Brief Alcohol Screening and Intervention for College Students (BASICS) is a manualized brief intervention targeting alcohol use and consequences among high risk drinkers and includes both personalized feedback regarding drinking norms, consequences, and motives for drinking, as well as protective behavioral skills for reducing heavy episodic drinking and related consequences. BASICS is delivered in a motivational interviewing (MI) style (Miller \& Rollnick, 2002) to enhance intrinsic motivation to change drinking and implement protective behavioral strategies. BASICS has been adapted to target marijuana use and has been adapted for use with a variety of populations.
Insomnia Severity Index (ISI)
The Insomnia Severity Index is a 7-item measure that assesses the severity of both nighttime and daytime aspects of insomnia. Response options utilized a 5-point Likert scale ranging from 0-4 where "0" reflected low symptom endorsement and "4" reflected high symptom endorsement. Responses across the 7 items are summed to create a Total Score. Total Scores range from 0 to 28. Total scores of 0-7=No clinically significant insomnia, 8-14=subthreshold insomnia, 15-21=clinical insomnia (moderate severity), and 22-28=clinical insomnia (severe).
Time frame: Baseline, Post-Intervention (7 weeks post-Baseline), 3 Month Follow-up (3 months post-Baseline), 6 Month Follow-up (6 months post-Baseline), 12 Month Follow-up (12 months post-Baseline), 18 Month Follow-up (18 months post-Baseline)
Patient-Reported Outcomes Information System Short Form v1.0 Sleep-Related Impairment 8a (PROMIS SF8 v1.0 SRI)
The Patient-Reported Outcomes Information System Short Form v1.0 Sleep Related Impairment 8a (8-items) assesses self-reported perceptions of impairment due to sleep problems. Response options range from 1=Not at all to 5=Very much and are summed to create a raw score (range 8-40). Raw scores are transformed to T-scores with a population mean of 50 and a standard deviation (SD) of 10, where higher scores indicate greater impairment due to sleep problems. For example, a T-score of 60 is one SD worse than average, whereas a T-score of 40 is one SD better than average.
Time frame: Baseline, Post-Intervention (7 weeks post-Baseline), 3 Month Follow-up (3 months post-Baseline), 6 Month Follow-up (6 months post-Baseline), 12 Month Follow-up (12 months post-Baseline), 18 Month Follow-up (18 months post-Baseline)

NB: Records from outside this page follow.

(** What the relayer and the browser rely on: both libraries derive a program
    address from the concatenation of its seeds, and a key survives its Base58
    form. *)
Class PdaAgreement (web3 : Web3) (kit : Kit) : Prop := {
  pda_same seeds seeds' : concat seeds = concat seeds' ->
    getProgramDerivedAddress kit (kit_programId kit) seeds
    = toBase58 web3 (findProgramAddressSync web3 seeds' (EQUINOX_PROGRAM_KEY web3));
  pda_program : kit_programId kit = toBase58 web3 (EQUINOX_PROGRAM_KEY web3);
  pda_program_key : is_key (EQUINOX_PROGRAM_KEY web3);
  pda_text k : is_key k -> address_bytes kit (toBase58 web3 k) = Some k }.

(** The relayer with the worker's own derivations. *)
Definition with_worker_pdas (pf : RelayPlatform) (kit : Kit) : RelayPlatform :=
  mkPlatform (decodeTransaction pf) (decodeMessage pf) (verifyEd25519 pf) (base58Bytes pf)
    (WorkerPdas.deriveBookPageV3 kit) (WorkerPdas.deriveSeatShardV3 kit) (WorkerPdas.deriveEventShardV3 kit)
    (WorkerPdas.deriveTradingSessionAddress kit).

(** A compiled message gives each account of the instruction the address and
    the privileges its row asks for. *)
Definition compiled_as (web3 : Web3) (h : MessageHeader) (staticAccounts : list string) (indices : list Z)
    (ms : list ClientMeta) : Prop :=
  Forall2 (fun i m => nth_account staticAccounts i = Some (toBase58 web3 (pubkey m))
    /\ account_signer h i = isSigner m /\ account_writable h (Z.of_nat (length staticAccounts)) i = isWritable m) indices ms.

Lemma page_range flat : flat ∈ seqZ 0 18 -> ((flat / 9 <? 0) || (1 <? flat / 9) || (flat mod 9 <? 0) || (9 <=? flat mod 9))%bool = false.
Proof.
  rewrite elem_of_seqZ. intros Hf. assert (0 <= flat / 9 <= 1 /\ 0 <= flat mod 9 < 9) by (Z.to_euclidean_division_equations; lia).
  destruct (Z.ltb_spec (flat / 9) 0), (Z.ltb_spec 1 (flat / 9)), (Z.ltb_spec (flat mod 9) 0), (Z.leb_spec 9 (flat mod 9)); (done || lia).
Qed.

Lemma shard_range i : i ∈ seqZ 0 4 -> ((i <? 0) || (4 <=? i))%bool = false.
Proof. rewrite elem_of_seqZ. intros Hi. destruct (Z.ltb_spec i 0), (Z.leb_spec 4 i); (done || lia). Qed.

Definition row_privileges (index : Z) (m : ClientMeta) : Prop :=
  isSigner m = (index =? 27) /\ isWritable m = ((index <? 27) || (index =? 28))%bool.

Lemma check_accounts_accepts web3 h static indices ms : forall index,
  compiled_as web3 h static indices ms ->
  (forall j m, ms !! j = Some m -> row_privileges (index + Z.of_nat j) m) ->
  check_accounts h static indices (toBase58 web3 ∘ pubkey <$> ms) index = None.
Proof.
  intros index Hc. revert index. induction Hc as [|i m is_ ms (Ha & Hs & Hw) _ IH]; intros index Hp; cbn; [done|].
  rewrite Ha, bool_decide_eq_true_2 by done. cbn [negb].
  destruct (Hp 0%nat m eq_refl) as [Es Ew]. rewrite Z.add_0_r in Es, Ew. rewrite Hs, Hw, Es, Ew.
  rewrite !bool_decide_eq_true_2 by done. cbn [negb orb]. apply IH. intros j m' Hj.
  replace (index + 1 + Z.of_nat j) with (index + Z.of_nat (S j)) by lia. by apply Hp.
Qed.
(* ===== verification/ChainTransports.v ===== *)
(** * The HTTP transports

    workers/src/chain-transports.ts: the JSON-RPC exchange, the classification
    of its errors, bounded retries, confirmation polling, and the routing of a
    writable account by its delegation byte; with the requests the L1 and router
    transports make.  [fetch], the clock and the timers are parameters. *)

From S2P Require Import Prelude Json Bytes ExecutionStatus Repositories V3Market MarkPrice Keepers.

(** ** Regular expressions

    The patterns of this file are literals, character classes, alternatives and
    one [.*]; a literal part is a list of character tests. *)

Definition pat := list (Ascii.ascii -> bool).

Definition lit (s : string) : pat := Ascii.eqb <$> String.list_ascii_of_string s.
Definition range (lo hi : nat) (c : Ascii.ascii) : bool :=
  let n := Ascii.nat_of_ascii c in (lo <=? n)%nat && (n <=? hi)%nat.
Definition digit : Ascii.ascii -> bool := is_digit.

(** What follows the pattern when the text starts with it. *)
Fixpoint match_here (p : pat) (s : list Ascii.ascii) : option (list Ascii.ascii) :=
  match p, s with
  | [], _ => Some s
  | t :: p, c :: s => if t c then match_here p s else None
  | _, [] => None
  end.

Definition starts (p : pat) (s : list Ascii.ascii) : bool := match match_here p s with Some _ => true | None => false end.
(* ===== verification/BrowserRpc.v ===== *)
(** * The browser's RPC transport

    lib/rpc-transport.ts.  A request is a sequence of HTTP exchanges and pauses; they are recorded in a
    trace, and what each exchange answers is a function of the trace, so the
    theorems hold for every behaviour of the network.  Key validation, Base64
    and the account decoders are parameters or those of the other files. *)

From S2P Require Import Prelude Json Bytes V3Market ChainTransports.

(** ** Errors *)

(** [RpcFailure] carries a number (an HTTP status) or a string. *)
Inductive FailureCode := code_status (n : Z) | code_text (s : string).
Inductive RpcError := RpcFailure (method : string) (code : FailureCode) | JsError (message : string).

#[export] Instance failure_code_eq_dec : EqDecision FailureCode.
Proof. solve_decision. Defined.
#[export] Instance rpc_error_eq_dec : EqDecision RpcError.
Proof. solve_decision. Defined.

Inductive NetCall := post (id : Z) (method : string) (params : list json) | wait (ms : Z).

Record RpcState := mkRpcState { rs_id : Z; rs_trace : list NetCall }.

(** A computation of the transport. *)
Definition rpc (A : Type) : Type := RpcState -> RpcState * (A + RpcError).
(* ===== verification/Auth.v ===== *)
(** * Application sessions

    lib/auth/: the session exchange, the two session databases behind one
    interface (D1, and the in-process stand-in of route-session-store.ts used in
    development), the process-local store of session.ts, the service of
    application-service.ts and the routes under app/api/auth/.  SHA-256, random
    identifiers, the clock and Privy's verification are parameters. *)

From Stdlib Require Import Sorting.Sorted.
From S2P Require Import Prelude Json.

(** ** Data *)

Definition SESSION_TTL_MS : Z := 60 * 60 * 1000.

Record ApplicationSession := mkAppSession {
  as_idHash : string; as_privyUserId : string; as_walletAddress : string; as_createdAt : Z; as_expiresAt : Z;
  as_lastUsedAt : Z; as_revokedAt : option Z; as_userAgentHash : string }.

#[export] Instance application_session_eq_dec : EqDecision ApplicationSession.
Proof. solve_decision. Defined.

Record VerifiedToken := mkVerified { vt_user_id : string; vt_expiration : Z; vt_wallets : option (list string) }.

Definition with_lastUsed (now : Z) (s : ApplicationSession) : ApplicationSession :=
  mkAppSession (as_idHash s) (as_privyUserId s) (as_walletAddress s) (as_createdAt s) (as_expiresAt s) now (as_revokedAt s)
    (as_userAgentHash s).
Definition with_revoked (at_ : Z) (s : ApplicationSession) : ApplicationSession :=
  mkAppSession (as_idHash s) (as_privyUserId s) (as_walletAddress s) (as_createdAt s) (as_expiresAt s) (as_lastUsedAt s)
    (Some at_) (as_userAgentHash s).

(** [verified.wallets?.includes(wallet)] *)
Definition links (verified : VerifiedToken) (wallet : string) : bool :=
  match vt_wallets verified with Some ws => bool_decide (wallet ∈ ws) | None => false end.
(** Lines 263 to 280 of [claimFaucet]: who asks, and when the wallet was last
    paid.  [None]: go on. *)
Definition claim_check (env : FaucetEnv) (authorization : option string) (body : ClaimBody) (now : Z) (s : FaucetState)
    : option HttpResponse :=
  let wallet := cb_wallet body in
  if bool_decide (wallet = "") then Some (http_error "sign in first" 401)
  else if bool_decide (present (Signers.SOLANA_RPC_URL (fe_signing env)) = None) || negb (fe_DB env)
          || bool_decide (fe_collateralMint env = "") then Some (http_error "faucet unavailable" 503)
  else
    let identity := match cb_message body, cb_signature body with
      | Some message, Some signature =>
          if verifyFaucetSignature wallet message signature (now / 1000) then None else Some (http_error "invalid wallet signature" 401)
      | _, _ =>
          let token := match authorization with Some h => default h (bearer_token (Some h)) | None => "" end in
          if bool_decide (token = "") then Some (http_error "sign in first" 401)
          else match present (fe_PRIVY_APP_ID env), present (fe_PRIVY_APP_SECRET env) with
               | Some app, Some _ =>
                   match verifyPrivyToken verifyPrivy token app wallet with
                   | inl e => Some (http_error e 401)
                   | inr _ => None
                   end
               | _, _ => Some (http_error "faucet unavailable" 503)
               end
      end in
    match identity with
    | Some response => Some response
    | None =>
        match faucet_claims s !! wallet with
        | Some claimedAt =>
            if now - claimedAt <? CLAIM_INTERVAL_MS then
              Some (mkHttp 429 (JObj [("error", JStr "already claimed today");
                                      ("retryAfterSeconds", JNum ((claimedAt + CLAIM_INTERVAL_MS - now + 999) / 1000))]))
            else None
        | None => None
        end
    end.

(** The keeper's signer and address, or the refusal. *)
Definition faucet_signer (env : FaucetEnv) (unavailable : string) : result (HttpResponse + (Signer * string)) :=
  signing ← signing_of (fe_signing env);
  match kr_state signing, kr_signer signing with
  | signer_ready, Some signer => key ← publicKey signer; Ok (inr (signer, base58 key))
  | _, _ => Ok (inl (http_error unavailable 503))
  end.

(** Signing, sending and confirming one payment; what is sent is recorded. *)
Definition pay (chain : FaucetChain) (env : FaucetEnv) (signer : Signer) (keeper wallet : string) (tokens : Z) (sendSol : bool)
    : eff FaucetState (string * ConfirmationOutcome) :=
  instructions ← eff_lift (faucetInstructions associatedTokenAddress keeper wallet (fe_collateralMint env) sendSol tokens);
  value ← eff_lift (ch_blockhash chain);
  transaction ← eff_lift (signAndSerializeTransaction (compile_and_sign signer) instructions (fst value) limit_default None);
  _ ← eff_modify (fun s => mkFaucet (faucet_claims s) (paid s ++ [mkPayment wallet tokens sendSol transaction]));
  signature ← eff_lift (ch_send chain transaction);
  outcome ← eff_lift (ch_confirm chain signature);
  mret (signature, outcome).
(* ===== verification/PublicApi.v ===== *)
(** * The worker's public read services

    workers/src/cors.ts with the CORS wrapper of workers/src/index.ts,
    launches.ts, pre-ipo.ts and candles.ts.  The chain, the two third-party
    history and price services and [Number(text)] are parameters. *)

From stdpp Require Import sorting.
From S2P Require Import Prelude Json Bytes EventDecoder Keepers ChainTransports RelayRoute BrowserRpc.

(** ** cors.ts *)

(** A response: headers are a list of names (in lower case) and values. *)
Record CorsResponse (B : Type) := mkCorsResponse { co_status : Z; co_body : option B; co_headers : list (string * string) }.
Arguments mkCorsResponse {B}. Arguments co_status {B}. Arguments co_body {B}. Arguments co_headers {B}.

Record CorsRequest := mkCorsRequest { cq_method : string; cq_path : string; cq_origin : option string }.

(** [headers.set(name, value)] *)
Definition set_header (headers : list (string * string)) (h : string * string) : list (string * string) :=
  filter (fun e => fst e ≠ fst h) headers ++ [h].

Definition comma : Ascii.ascii := Ascii.ascii_of_nat 44.

Definition allowedOrigin (request : CorsRequest) (CORS_ALLOWED_ORIGINS : option string) : option string :=
  match cq_origin request with
  | None => None
  | Some origin =>
      if bool_decide (origin = "") then None
      else
        let allowed := filter (fun v => v ≠ "") (trim <$> split_char comma (default "" CORS_ALLOWED_ORIGINS)) in
        if bool_decide (origin ∈ allowed) then Some origin else None
  end.

Definition corsHeaders (origin : string) (allowPost : bool) : list (string * string) :=
  [("access-control-allow-origin", origin);
   ("access-control-allow-methods", if allowPost then "GET, HEAD, POST" else "GET, HEAD")]
  ++ (if allowPost then [("access-control-allow-headers", "authorization, content-type")] else [])
  ++ [("access-control-max-age", "600"); ("vary", "Origin")].

Definition preflight {B} (request : CorsRequest) (env : option string) (allowPost : bool) : CorsResponse B :=
  match allowedOrigin request env with
  | Some origin => mkCorsResponse 204 None (corsHeaders origin allowPost)
  | None => mkCorsResponse 403 None []
  end.

Definition read_method (request : CorsRequest) : bool :=
  bool_decide (cq_method request = "GET") || bool_decide (cq_method request = "HEAD").

Definition applyCors {B} (request : CorsRequest) (env : option string) (response : CorsResponse B) (allowPost : bool) : CorsResponse B :=
  match allowedOrigin request env with
  | Some origin =>
      if negb (read_method request || (allowPost && bool_decide (cq_method request = "POST"))) || (co_status response =? 101) then response
      else mkCorsResponse (co_status response) (co_body response) (foldl set_header (co_headers response) (corsHeaders origin allowPost))
  | None => response
  end.

Definition PUBLIC_POST_ROUTES : list string := ["/v1/oracle/refresh"; "/v1/faucet"; "/v1/launches"].

(** [worker.fetch] around the handler. *)
Definition worker_fetch {B} (handle : CorsRequest -> CorsResponse B) (env : option string) (request : CorsRequest) : CorsResponse B :=
  let publicPost := bool_decide (cq_path request ∈ PUBLIC_POST_ROUTES) in
  if bool_decide (cq_method request = "OPTIONS") then preflight request env publicPost
  else applyCors request env (handle request) publicPost.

Quantity/Frequency/Peak Alcohol Use Index (QFP) peak item
The Quantity Frequency Peak Alcohol Use Index was used to assess the peak number of standard drinks consumed on their heaviest drinking occasion over the previous month.
Time frame: Baseline, Post-Intervention (7 weeks post-Baseline), 3 Month Follow-up (3 months post-Baseline), 6 Month Follow-up (6 months post-Baseline), 12 Month Follow-up (12 months post-Baseline), 18 Month Follow-up (18 months post-Baseline)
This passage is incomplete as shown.